When I proved this, I used induction and the proof was rather messy and detailed; so while the result appears to always hold I cannot imagine proving it without induction.  So it seems that induction is necessary... but I'm not sure of its truth value in Robinson arithmetic.
(3) "Every subset of $\mathbb{N}$ is countable":Infinite sets with cardinality less than the natural numbers 
It seems here that you either use AC (making the proof trivial) or you use the Well-Ordering Principle and then the proof is still easy but a little more work.  But if we toss out these axioms then I'm not sure how to it prove the result.  What's really interesting about this case, is that unlike the previous example where the result seems true (because we can test it for various cases) there is no way to test it here.  It seems on par with the Continuum Hypothesis in terms of weirdness; I'm guessing in the absence of Induction there is no positive truth value to (3) but I'm not sure... and I'm guessing we could simply make an axiom about the existence of smaller infinities in a perfectly consistent way... though this is offensive to all intuition. 
 A: You initially ask:

If we toss out WOP/Induction does it follow that everything falls apart?

The answer is basically, yes.
There is very little that can be proved genuinely without induction.
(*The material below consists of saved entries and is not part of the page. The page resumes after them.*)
(** * Sparse matrix multiplication as a streaming map/reduce pair

    A shallow embedding of [MatMul/mapper.py] (the key expander) and
    [MatMul/reducer.py] (the grouped joiner), of the word count of
    [WordCount/mapper.py] and [WordCount/reducer.py], and of the part of
    the Python runtime the two scripts rely on: [str.strip], [str.split],
    [str.upper], [int()], [float()], the formatting of integers and floats
    inside f-strings, and insertion-ordered dictionaries.

    Text is modelled as ASCII [string]s, Python integers as [Z], Python
    floats as the primitive binary64 [float]s of the kernel.  The runtime
    functions are described on ASCII text only: beyond it [str.strip],
    [int()] and [float()] know further blanks and digits (U+0085, U+00A0,
    U+2003, ...) and [str.upper] and [str.lower] further letters, which
    the definitions below do not follow.  The theorems on the malformed
    lines of the joiner and on the lines the expander passes over are
    stated for ASCII lines ([Spec.ascii_text]). *)

From Stdlib Require Import ZArith List String Ascii Bool Lia Permutation.
From Stdlib Require Import DecimalString DecimalPos.
From Stdlib Require Import Floats.
Import ListNotations.

Open Scope string_scope.
Open Scope Z_scope.

(* ================================================================= *)
(** ** The Python runtime used by the scripts *)

Module Py.

(** Every failure the two scripts can run into ([int()] or [float()] on
    a malformed field, unpacking a sequence of the wrong length) is a
    [ValueError]; none of them is caught. *)
Inductive result (A : Type) : Type :=
| Ok (a : A)
| ValueError.
Arguments Ok {A} a.
Arguments ValueError {A}.

Definition tab : ascii := "009"%char.

Definition code (c : ascii) : Z := Z.of_nat (nat_of_ascii c).

(** [str.isspace] on one ASCII character: TAB, LF, VT, FF, CR, the four
    separators FS, GS, RS, US, and the blank.  On a character of code 128
    or more the function answers [false], whatever [str.isspace] says of
    the character it stands for; such text is outside the model. *)
Definition isspace (c : ascii) : bool :=
  let n := code c in
  ((9 <=? n) && (n <=? 13)) || ((28 <=? n) && (n <=? 31)) || (n =? 32).

(** The narrower class the number parsers skip ([Py_ISSPACE]). *)
Definition isspace_c (c : ascii) : bool :=
  let n := code c in
  ((9 <=? n) && (n <=? 13)) || (n =? 32).

Definition isdigit (c : ascii) : bool :=
  let n := code c in (48 <=? n) && (n <=? 57).

Definition digit_val (c : ascii) : Z := code c - 48.

Fixpoint lstrip_by (sp : ascii -> bool) (s : string) : string :=
  match s with
  | EmptyString => EmptyString
  | String c s' => if sp c then lstrip_by sp s' else s
  end.
(** ** The resolver and the handler on the cache *)

Section resolver_extras.
Context {RT : GoRuntime} (h : Host).
Import router.
Implicit Types (d : Dependencies) (s : State) (req : Request).

Lemma Get_found_entry (c : cache.MemoryCache string string) now key n v :
  (cache.Get now key c n).1 = (v, true) →
  ∃ e, cache.items c !! key = Some e ∧ cache.value e = v
       ∧ now n ≤ cache.expiresAt e.
Proof.
  unfold cache.Get. destruct (cache.items c !! key) as [e|]; [|by inversion 1].
  destruct (After (now n) (cache.expiresAt e)) eqn:Ha; [by inversion 1|].
  intros [= <-]. exists e. by rewrite <- After_false.
Qed.

(** What a resolution does to the cache: nothing, or one write for the
    secret it was given, with the URL it returns. *)
Lemma resolve_cache_effect d secretID s :
  let r := resolveClientWebhookCached h d secretID s in
  Cache (final r) = Cache s
  ∨ ∃ n, Cache (final r)
         = (cache.Set_ (Now h) secretID (val r).1 (Cache s) n).1
         ∧ (val r).2 = true ∧ clock (final r) = S n.
Proof.
  intros r. subst r.
  destruct (cache.Get (Now h) secretID (Cache s) (clock s)).1
    as [v [|]] eqn:Hg.
  { rewrite (resolve_cached h d secretID s v Hg). by left. }
  destruct (resolveClientWebhookURLFromEnv h secretID) as [url [|]] eqn:He.
  { rewrite (resolve_from_env h d secretID s url);
      [|by rewrite Hg|done]. right. by eexists. }
  rewrite resolve_from_store; [|by rewrite Hg|by rewrite He].
  destruct (ClientSvc d secretID) as [[client|] [e|]]; simpl; auto.
  destruct (IsActive client); simpl; [|by auto]. right. by eexists.
Qed.

(** X4.  A resolution that succeeds leaves in the cache an entry for the
    secret that holds the URL it returned; a second resolution made
    before the clock passes that entry's deadline returns the same URL
    from the cache alone: it reads the clock once, asks the store nothing
    and leaves the cache as it is. *)
Theorem resolve_repeat d secretID s url :
  let r1 := resolveClientWebhookCached h d secretID s in
  val r1 = (url, true) →
  ∃ e, cache.items (Cache (final r1)) !! secretID = Some e
       ∧ cache.value e = url
       ∧ (Now h (clock (final r1)) ≤ cache.expiresAt e →
          resolveClientWebhookCached h d secretID (final r1)
          = {| val := (url, true); final := tick 1 (final r1); trace := [] |}).
Proof.
  intros r1 Hv.
  assert (He : ∃ e, cache.items (Cache (final r1)) !! secretID = Some e
                    ∧ cache.value e = url).
  { subst r1. revert Hv.
    destruct (cache.Get (Now h) secretID (Cache s) (clock s)).1
      as [v [|]] eqn:Hg.
    { rewrite (resolve_cached h d secretID s v Hg). simpl. intros [= ->].
      apply Get_found_entry in Hg as (e & Hl & Hval & _). by exists e. }
    destruct (resolveClientWebhookURLFromEnv h secretID) as [u [|]] eqn:Hu.
    { rewrite (resolve_from_env h d secretID s u); [|by rewrite Hg|done].
      simpl. intros [= ->]. eexists. split; [apply lookup_insert_eq|done]. }
    rewrite resolve_from_store; [|by rewrite Hg|by rewrite Hu].
    destruct (ClientSvc d secretID) as [[client|] [e|]]; simpl; try done.
    destruct (IsActive client); simpl; [|done]. intros [= <-].
    eexists. split; [apply lookup_insert_eq|done]. }
  destruct He as (e & Hl & Hval). exists e. split; [done|]. split; [done|].
  intros Hle. apply resolve_cached. rewrite (Get_hit _ _ _ _ e); by subst.
Qed.
(** * nmos::details thread utilities (Development/nmos/thread_utils.h)

    A shallow embedding of the three helpers of [thread_utils.h]:
    - [reverse_lock_guard]: temporarily unlock a mutex for a scope;
    - [wait_until]: predicate wait on a condition variable that treats
      the maximum time point as "no deadline";
    - [thread_guard] and [make_thread_guard]: start a thread and, on
      destruction, run a pre-join action and join.

    The helpers are sequential code over blocking primitives of the C++
    standard library.  Each primitive is modelled from the point of view
    of the calling thread: what the rest of the program does while the
    caller is blocked is given as an explicit list (an arbitrary finite
    prefix of the future), and a call that is still waiting when that
    list is exhausted yields [Blocked].  The wait and the thread guard
    also produce the list of the observable events they performed, in
    program order. *)

From stdpp Require Import base option list gmap.
From Stdlib Require Import ZArith Lia.

(** ** Outcomes of blocking calls *)

Inductive outcome (A : Type) : Type :=
| Done (a : A)      (* the call returned *)
| Blocked           (* the call has not returned within the given future *)
| Undefined.        (* a precondition of the standard library was violated *)
Arguments Done {A} a.
Arguments Blocked {A}.
Arguments Undefined {A}.

Definition outcome_bind {A B} (r : outcome A) (k : A -> outcome B) : outcome B :=
  match r with
  | Done a => k a
  | Blocked => Blocked
  | Undefined => Undefined
  end.

(** The result of a blocking call that was given no further event to wake
    it: it has not returned. *)
Definition still_waiting {A B} (r : outcome A) : outcome B :=
  match r with
  | Undefined => Undefined
  | _ => Blocked
  end.

(** ** details::wait_until *)

Module WaitUntil.

Section wait_until.

(** The state shared between threads that the predicate reads. *)
Context {St : Type}.

(** [(std::chrono::time_point<Clock, Duration>::max)()], as the tick
    count of the largest representable time point. *)
Variable time_point_max : Z.

(** What the waiting thread finds when a wait on the condition variable
    returns (after a notification, a timeout or a spurious wakeup) and
    the lock is held again: the clock and the shared state.  The timer
    that ends a timed wait belongs to the rest of the system: its wakeup
    is one of these records. *)
Record wake := Wake { wk_time : Z; wk_shared : St }.

(** The calling thread: the shared state as it reads it, its clock, and
    whether its [std::unique_lock] owns the mutex. *)
Record thread_state := ThreadState {
  shared : St;
  now : Z;
  owns_lock : bool
}.

Inductive cv_status := no_timeout | timeout.

Inductive event :=
| EvPredicate (locked : bool) (s : St) (r : bool) (* predicate() was called *)
| EvWait                       (* condition.wait(lock) was entered *)
| EvWaitUntil (tp : Z)         (* condition.wait_until(lock, tp) was entered *)
| EvWake (w : wake).           (* the wait returned, lock re-acquired *)

Definition resume (w : wake) : thread_state :=
  {| shared := wk_shared w; now := wk_time w; owns_lock := true |}.

Definition call_predicate (predicate : St -> bool) (st : thread_state)
  : list event * bool :=
  ([EvPredicate (owns_lock st) (shared st) (predicate (shared st))],
   predicate (shared st)).

(** [std::condition_variable::wait(lock)]: requires the lock to be
    owned; releases it, blocks, and re-acquires it on wakeup. *)
Definition cv_wait (st : thread_state) (next : option wake)
  : list event * outcome thread_state :=
  if owns_lock st then
    match next with
    | Some w => ([EvWait; EvWake w], Done (resume w))
    | None => ([EvWait], Blocked)
    end
  else ([EvWait], Undefined).

(** [std::condition_variable::wait_until(lock, tp)] as the standard
    specifies it: as [cv_wait], and reports [timeout] when the deadline
    has expired on return.  Clock and deadline are in the same unit and
    are compared exactly.  [cv_wait_until_ns] below is the primitive with
    the arithmetic of an implementation. *)
Definition cv_wait_until (tp : Z) (st : thread_state) (next : option wake)
  : list event * outcome (cv_status * thread_state) :=
  if owns_lock st then
    match next with
    | Some w =>
        ([EvWaitUntil tp; EvWake w],
         Done (if (tp <=? wk_time w)%Z then timeout else no_timeout, resume w))
    | None => ([EvWaitUntil tp], Blocked)
    end
  else ([EvWaitUntil tp], Undefined).

(** [std::condition_variable::wait(lock, pred)]:
    [while (!pred()) wait(lock);] *)
Fixpoint cv_wait_pred (predicate : St -> bool) (st : thread_state)
    (env : list wake) : list event * outcome (thread_state * list wake) :=
  let (tr, b) := call_predicate predicate st in
  if b then (tr, Done (st, env))
  else
    match env with
    | [] =>
        let (tr1, r) := cv_wait st None in
        (tr ++ tr1, still_waiting r)
    | w :: env' =>
        match cv_wait st (Some w) with
        | (tr1, Done st') =>
            let (tr2, r) := cv_wait_pred predicate st' env' in
            (tr ++ tr1 ++ tr2, r)
        | (tr1, Blocked) => (tr ++ tr1, Blocked)
        | (tr1, Undefined) => (tr ++ tr1, Undefined)
        end
    end.

(** [std::condition_variable::wait_until(lock, tp, pred)]:
    [while (!pred()) if (wait_until(lock, tp) == cv_status::timeout)
       return pred();
     return true;] *)
Fixpoint cv_wait_until_pred (tp : Z) (predicate : St -> bool)
    (st : thread_state) (env : list wake)
  : list event * outcome (bool * thread_state * list wake) :=
  let (tr, b) := call_predicate predicate st in
  if b then (tr, Done (true, st, env))
  else
    match env with
    | [] =>
        let (tr1, r) := cv_wait_until tp st None in
        (tr ++ tr1, still_waiting r)
    | w :: env' =>
        match cv_wait_until tp st (Some w) with
        | (tr1, Done (timeout, st')) =>
            let (tr2, b') := call_predicate predicate st' in
            (tr ++ tr1 ++ tr2, Done (b', st', env'))
        | (tr1, Done (no_timeout, st')) =>
            let (tr2, r) := cv_wait_until_pred tp predicate st' env' in
            (tr ++ tr1 ++ tr2, r)
        | (tr1, Blocked) => (tr ++ tr1, Blocked)
        | (tr1, Undefined) => (tr ++ tr1, Undefined)
        end
    end.

(** [details::wait_until(condition, lock, tp, predicate)] *)
Definition wait_until (tp : Z) (predicate : St -> bool)
    (st : thread_state) (env : list wake)
  : list event * outcome (bool * thread_state * list wake) :=
  if (time_point_max =? tp)%Z then
    let (tr, r) := cv_wait_pred predicate st env in
    (tr, outcome_bind r (fun '(st', env') => Done (true, st', env')))
  else
    cv_wait_until_pred tp predicate st env.

(** *** The timed wait with the arithmetic of libstdc++

    In libstdc++ the wait on [steady_clock] or [system_clock] ends with
    [Clock::now() < atime ? cv_status::no_timeout : cv_status::timeout].
    The clock counts nanoseconds in a signed 64-bit integer, and the
    comparison first converts the deadline to that type: its tick count
    is multiplied by the number of nanoseconds in a tick, and the product
    wraps around.  Here the clock is read in nanoseconds, a deadline
    counts ticks, and [period] is the number of nanoseconds in a tick. *)

Definition wrap64 (z : Z) : Z := ((z + 2 ^ 63) mod 2 ^ 64 - 2 ^ 63)%Z.

Definition in_int64 (z : Z) : Prop := (- 2 ^ 63 <= z < 2 ^ 63)%Z.

(** The deadline as the comparison sees it. *)
Definition to_ns (period : positive) (tp : Z) : Z :=
  wrap64 (tp * Z.pos period).

Definition cv_wait_until_ns (period : positive) (tp : Z)
    (st : thread_state) (next : option wake)
  : list event * outcome (cv_status * thread_state) :=
  if owns_lock st then
    match next with
    | Some w =>
        ([EvWaitUntil tp; EvWake w],
         Done (if (wk_time w <? to_ns period tp)%Z then no_timeout else timeout,
               resume w))
    | None => ([EvWaitUntil tp], Blocked)
    end
  else ([EvWaitUntil tp], Undefined).

(** [std::condition_variable::wait_until(lock, tp, pred)], the same loop
    as [cv_wait_until_pred], over [cv_wait_until_ns]. *)
Fixpoint cv_wait_until_pred_ns (period : positive) (tp : Z)
    (predicate : St -> bool) (st : thread_state) (env : list wake)
  : list event * outcome (bool * thread_state * list wake) :=
  let (tr, b) := call_predicate predicate st in
  if b then (tr, Done (true, st, env))
  else
    match env with
    | [] =>
        let (tr1, r) := cv_wait_until_ns period tp st None in
        (tr ++ tr1, still_waiting r)
    | w :: env' =>
        match cv_wait_until_ns period tp st (Some w) with
        | (tr1, Done (timeout, st')) =>
            let (tr2, b') := call_predicate predicate st' in
            (tr ++ tr1 ++ tr2, Done (b', st', env'))
        | (tr1, Done (no_timeout, st')) =>
            let (tr2, r) := cv_wait_until_pred_ns period tp predicate st' env' in
            (tr ++ tr1 ++ tr2, r)
        | (tr1, Blocked) => (tr ++ tr1, Blocked)
        | (tr1, Undefined) => (tr ++ tr1, Undefined)
        end
    end.

(** [details::wait_until(condition, lock, tp, predicate)] over
    [cv_wait_until_ns].  The test against the maximum compares tick
    counts; no conversion is involved. *)
Definition wait_until_ns (period : positive) (tp : Z) (predicate : St -> bool)
    (st : thread_state) (env : list wake)
  : list event * outcome (bool * thread_state * list wake) :=
  if (time_point_max =? tp)%Z then
    let (tr, r) := cv_wait_pred predicate st env in
    (tr, outcome_bind r (fun '(st', env') => Done (true, st', env')))
  else
    cv_wait_until_pred_ns period tp predicate st env.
Robinson arithmetic, for example, cannot prove that addition is commutative, or that every number is either even or odd. More subtly, it cannot even prove that "$\sum_{i=1}^ni$" is always well-defined - that is, it cannot prove the statement "for all $n$ there is a unique sequence $s$ of length $n$ such that $s_1=1$ and for each $1<k\le n$ we have $s_k=s_{k=1}+k$" (the final term $s_n$ would then be $\sum^n_{i=1}i$). Neither can Robinson arithmetic prove that every bounded subset of $\mathbb{N}$ is finite (which again has to be phrased in terms of sequences to even be expressible in the language of arithmetic).
The main "freedom" which dropping induction entirely permits is the existence of computable models (see Tennenbaum's theorem). For example, the set of polynomials in one variable with integer coefficients and positive leading term (fine, also including $0$) forms a computable nonstandard model of Robinson arithmetic which is fairly interesting in its own right. However, nobody would propose it as a satisfactory universe within which mathematics can properly be conducted (since for example it can't make sense of basic combinatorics).
That said, dropping most induction is more interesting. The system $I\Sigma_1$ (= the ordered semiring axioms + induction for $\Sigma_1$ formulas) is drastically weaker than PA but still proves many of the results of classical number theory. Additionally, it's strong enough that we can meaningfully ask how much additional induction is needed to prove the things it can't - this is part of reverse mathematics (which also studies the role of set existence axioms and their computability-theoretic content in proving higher-type statements), and I've said a bit about this here. Robinson arithmetic is just too weak for "reverse mathematics over Robinson arithmetic" to work properly (although we can go substantially below $I\Sigma_1$).

If you are interested in weak theories of arithmetic, I strongly recommend the book Metamathematics of first-order logic (which is freely and legally available online!). For even weaker systems, I don't know of a similarly good source but a good phrase to google is "bounded arithmetic."

Meanwhile, the situation in set theory is dramatically different. ZF (= set theory without choice) can still prove a huge amount of mathematics, so it's "usable" in a way that Robinson arithmetic is not. Additionally, there are natural principles contradicting choice, so there's a positive reason to consider ZF; by contrast I don't know of any natural arithmetic principles contradicting induction (although it would be really cool to find some).